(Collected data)

────────────────

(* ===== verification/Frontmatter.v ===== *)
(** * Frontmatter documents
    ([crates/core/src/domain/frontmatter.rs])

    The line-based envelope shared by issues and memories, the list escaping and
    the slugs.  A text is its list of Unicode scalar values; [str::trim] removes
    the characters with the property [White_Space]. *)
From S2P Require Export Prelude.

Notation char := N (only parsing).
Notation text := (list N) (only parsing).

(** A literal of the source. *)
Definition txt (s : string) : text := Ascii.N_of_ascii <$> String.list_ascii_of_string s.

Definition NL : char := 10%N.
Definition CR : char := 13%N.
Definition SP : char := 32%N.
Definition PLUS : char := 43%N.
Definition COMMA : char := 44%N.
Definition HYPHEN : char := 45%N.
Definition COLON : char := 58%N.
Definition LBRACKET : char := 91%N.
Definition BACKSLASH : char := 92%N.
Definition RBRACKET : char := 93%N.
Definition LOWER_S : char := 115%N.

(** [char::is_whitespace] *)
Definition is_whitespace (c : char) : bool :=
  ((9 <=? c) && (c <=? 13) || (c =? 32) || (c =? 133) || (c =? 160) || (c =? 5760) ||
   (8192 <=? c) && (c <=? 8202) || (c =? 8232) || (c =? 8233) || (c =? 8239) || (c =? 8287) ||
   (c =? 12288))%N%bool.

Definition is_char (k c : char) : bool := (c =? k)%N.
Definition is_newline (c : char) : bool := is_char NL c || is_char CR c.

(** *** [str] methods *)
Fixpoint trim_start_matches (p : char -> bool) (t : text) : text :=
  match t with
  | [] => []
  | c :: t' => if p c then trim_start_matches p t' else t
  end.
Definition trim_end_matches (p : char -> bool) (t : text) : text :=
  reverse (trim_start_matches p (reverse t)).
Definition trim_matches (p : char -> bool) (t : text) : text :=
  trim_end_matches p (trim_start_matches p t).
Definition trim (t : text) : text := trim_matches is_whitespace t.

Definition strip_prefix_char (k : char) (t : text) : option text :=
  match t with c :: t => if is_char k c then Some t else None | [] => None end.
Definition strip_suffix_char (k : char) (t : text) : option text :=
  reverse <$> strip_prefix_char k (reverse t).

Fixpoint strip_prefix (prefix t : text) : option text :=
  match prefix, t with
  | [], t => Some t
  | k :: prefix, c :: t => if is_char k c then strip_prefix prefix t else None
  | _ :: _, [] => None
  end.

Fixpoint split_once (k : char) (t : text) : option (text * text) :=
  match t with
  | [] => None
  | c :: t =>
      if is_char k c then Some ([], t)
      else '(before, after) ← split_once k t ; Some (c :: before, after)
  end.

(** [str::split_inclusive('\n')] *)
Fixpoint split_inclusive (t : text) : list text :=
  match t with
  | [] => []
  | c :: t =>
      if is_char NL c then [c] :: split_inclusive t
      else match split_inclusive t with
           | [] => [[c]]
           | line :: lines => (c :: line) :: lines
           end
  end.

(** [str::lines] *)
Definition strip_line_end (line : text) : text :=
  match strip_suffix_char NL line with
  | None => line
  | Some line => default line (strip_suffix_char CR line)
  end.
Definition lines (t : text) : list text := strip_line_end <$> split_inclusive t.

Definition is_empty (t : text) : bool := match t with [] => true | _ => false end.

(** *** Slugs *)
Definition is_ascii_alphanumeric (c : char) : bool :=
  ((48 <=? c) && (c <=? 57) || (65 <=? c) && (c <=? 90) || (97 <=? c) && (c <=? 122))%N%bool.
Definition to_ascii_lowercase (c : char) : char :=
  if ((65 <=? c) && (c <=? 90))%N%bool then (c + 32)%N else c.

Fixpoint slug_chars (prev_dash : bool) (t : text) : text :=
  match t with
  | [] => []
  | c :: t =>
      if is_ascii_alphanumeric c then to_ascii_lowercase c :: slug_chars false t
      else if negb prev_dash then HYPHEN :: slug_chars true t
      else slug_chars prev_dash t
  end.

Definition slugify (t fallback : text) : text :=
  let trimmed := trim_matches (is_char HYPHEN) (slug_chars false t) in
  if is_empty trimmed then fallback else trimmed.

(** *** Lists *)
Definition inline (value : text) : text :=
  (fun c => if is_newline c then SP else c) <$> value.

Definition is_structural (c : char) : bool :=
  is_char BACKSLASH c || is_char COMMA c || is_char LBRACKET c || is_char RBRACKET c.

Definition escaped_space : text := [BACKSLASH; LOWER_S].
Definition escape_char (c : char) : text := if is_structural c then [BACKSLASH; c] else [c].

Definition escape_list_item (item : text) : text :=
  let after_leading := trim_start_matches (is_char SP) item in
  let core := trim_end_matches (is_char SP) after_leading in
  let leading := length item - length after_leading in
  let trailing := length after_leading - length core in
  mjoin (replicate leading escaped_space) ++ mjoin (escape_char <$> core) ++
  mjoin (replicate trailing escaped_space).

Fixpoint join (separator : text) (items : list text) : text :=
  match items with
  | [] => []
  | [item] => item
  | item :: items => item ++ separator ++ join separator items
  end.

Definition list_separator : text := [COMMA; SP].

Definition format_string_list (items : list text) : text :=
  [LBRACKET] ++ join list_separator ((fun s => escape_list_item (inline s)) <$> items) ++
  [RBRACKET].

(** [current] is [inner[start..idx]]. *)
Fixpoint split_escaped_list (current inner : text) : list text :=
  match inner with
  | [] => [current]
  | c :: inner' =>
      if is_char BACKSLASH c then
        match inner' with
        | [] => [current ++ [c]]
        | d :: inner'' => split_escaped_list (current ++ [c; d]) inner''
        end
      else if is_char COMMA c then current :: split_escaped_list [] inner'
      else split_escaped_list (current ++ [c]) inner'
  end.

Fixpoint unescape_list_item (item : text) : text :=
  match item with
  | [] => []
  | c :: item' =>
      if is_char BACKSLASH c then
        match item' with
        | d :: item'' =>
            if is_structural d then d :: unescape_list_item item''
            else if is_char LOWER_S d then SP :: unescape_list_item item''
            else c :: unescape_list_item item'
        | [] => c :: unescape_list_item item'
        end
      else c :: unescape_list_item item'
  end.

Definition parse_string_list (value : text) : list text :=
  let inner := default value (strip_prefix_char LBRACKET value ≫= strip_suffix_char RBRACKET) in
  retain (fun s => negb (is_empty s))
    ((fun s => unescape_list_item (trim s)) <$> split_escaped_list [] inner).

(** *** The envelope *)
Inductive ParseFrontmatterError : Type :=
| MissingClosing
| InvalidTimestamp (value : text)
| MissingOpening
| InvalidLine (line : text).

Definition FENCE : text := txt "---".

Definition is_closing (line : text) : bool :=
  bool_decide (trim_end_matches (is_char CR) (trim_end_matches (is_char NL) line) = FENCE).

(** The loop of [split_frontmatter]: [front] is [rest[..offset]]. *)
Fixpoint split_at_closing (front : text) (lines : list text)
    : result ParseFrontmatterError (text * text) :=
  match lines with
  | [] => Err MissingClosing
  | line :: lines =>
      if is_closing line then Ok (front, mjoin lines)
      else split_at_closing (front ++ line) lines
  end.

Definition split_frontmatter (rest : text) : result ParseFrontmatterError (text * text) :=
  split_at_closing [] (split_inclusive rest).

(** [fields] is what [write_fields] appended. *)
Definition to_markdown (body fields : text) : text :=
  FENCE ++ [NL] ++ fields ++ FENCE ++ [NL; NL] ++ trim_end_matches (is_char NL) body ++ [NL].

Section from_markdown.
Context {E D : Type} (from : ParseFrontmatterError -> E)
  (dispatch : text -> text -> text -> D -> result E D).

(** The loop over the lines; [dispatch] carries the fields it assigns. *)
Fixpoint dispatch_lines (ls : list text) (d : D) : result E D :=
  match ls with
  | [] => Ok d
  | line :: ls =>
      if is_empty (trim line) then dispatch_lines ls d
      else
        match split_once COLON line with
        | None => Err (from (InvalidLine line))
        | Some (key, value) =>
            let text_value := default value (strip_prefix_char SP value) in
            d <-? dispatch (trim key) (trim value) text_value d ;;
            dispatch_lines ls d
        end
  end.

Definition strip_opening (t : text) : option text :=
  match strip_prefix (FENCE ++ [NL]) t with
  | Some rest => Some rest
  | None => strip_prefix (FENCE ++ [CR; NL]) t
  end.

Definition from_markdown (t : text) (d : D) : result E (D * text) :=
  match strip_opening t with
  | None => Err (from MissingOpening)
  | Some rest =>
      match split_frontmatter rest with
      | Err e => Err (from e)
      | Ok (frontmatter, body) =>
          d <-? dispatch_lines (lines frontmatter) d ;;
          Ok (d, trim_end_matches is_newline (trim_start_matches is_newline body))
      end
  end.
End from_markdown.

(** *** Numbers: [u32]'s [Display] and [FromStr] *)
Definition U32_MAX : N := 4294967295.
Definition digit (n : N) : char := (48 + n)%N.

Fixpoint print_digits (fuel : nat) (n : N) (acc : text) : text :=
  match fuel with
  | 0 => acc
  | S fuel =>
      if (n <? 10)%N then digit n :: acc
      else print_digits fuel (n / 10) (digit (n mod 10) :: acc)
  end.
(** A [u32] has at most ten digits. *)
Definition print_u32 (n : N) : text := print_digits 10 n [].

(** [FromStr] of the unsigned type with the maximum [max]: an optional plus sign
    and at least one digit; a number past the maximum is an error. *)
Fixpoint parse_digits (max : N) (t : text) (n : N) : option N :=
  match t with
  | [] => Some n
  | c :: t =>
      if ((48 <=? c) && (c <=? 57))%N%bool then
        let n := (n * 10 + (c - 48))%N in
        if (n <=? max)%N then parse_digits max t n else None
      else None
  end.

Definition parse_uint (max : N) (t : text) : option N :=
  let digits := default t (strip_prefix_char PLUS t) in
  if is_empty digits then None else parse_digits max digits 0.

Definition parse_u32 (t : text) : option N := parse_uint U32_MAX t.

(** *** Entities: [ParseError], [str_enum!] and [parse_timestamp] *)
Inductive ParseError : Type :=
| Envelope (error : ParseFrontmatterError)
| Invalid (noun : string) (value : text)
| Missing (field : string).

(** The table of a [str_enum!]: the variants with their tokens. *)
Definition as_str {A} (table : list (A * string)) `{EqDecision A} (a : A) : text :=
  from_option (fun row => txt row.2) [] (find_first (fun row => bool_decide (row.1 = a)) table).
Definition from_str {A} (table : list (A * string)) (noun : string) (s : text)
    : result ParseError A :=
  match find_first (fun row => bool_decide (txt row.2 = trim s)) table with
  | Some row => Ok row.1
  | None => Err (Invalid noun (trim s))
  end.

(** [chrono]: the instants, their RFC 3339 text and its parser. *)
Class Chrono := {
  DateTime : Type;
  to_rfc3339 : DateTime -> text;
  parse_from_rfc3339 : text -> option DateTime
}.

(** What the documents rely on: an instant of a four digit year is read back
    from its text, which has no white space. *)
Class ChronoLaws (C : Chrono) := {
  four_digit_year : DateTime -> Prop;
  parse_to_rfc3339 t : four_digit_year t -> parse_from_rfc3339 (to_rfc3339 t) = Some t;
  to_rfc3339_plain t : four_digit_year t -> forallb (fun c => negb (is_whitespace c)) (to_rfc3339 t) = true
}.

────────────────

## WHAT IS BEING ASKED
Look above for the line holding "Definition HYPHEN : char := 45%N." and the line holding "((9 <=? c) && (c <=? 13)", then output exactly those two lines and every line between them, nothing more.

## ANSWER FOR THIS EXERCISE
Definition HYPHEN : char := 45%N.
Definition COLON : char := 58%N.
Definition LBRACKET : char := 91%N.
Definition BACKSLASH : char := 92%N.
Definition RBRACKET : char := 93%N.
Definition LOWER_S : char := 115%N.

(** [char::is_whitespace] *)
Definition is_whitespace (c : char) : bool :=
  ((9 <=? c) && (c <=? 13) || (c =? 32) || (c =? 133) || (c =? 160) || (c =? 5760) ||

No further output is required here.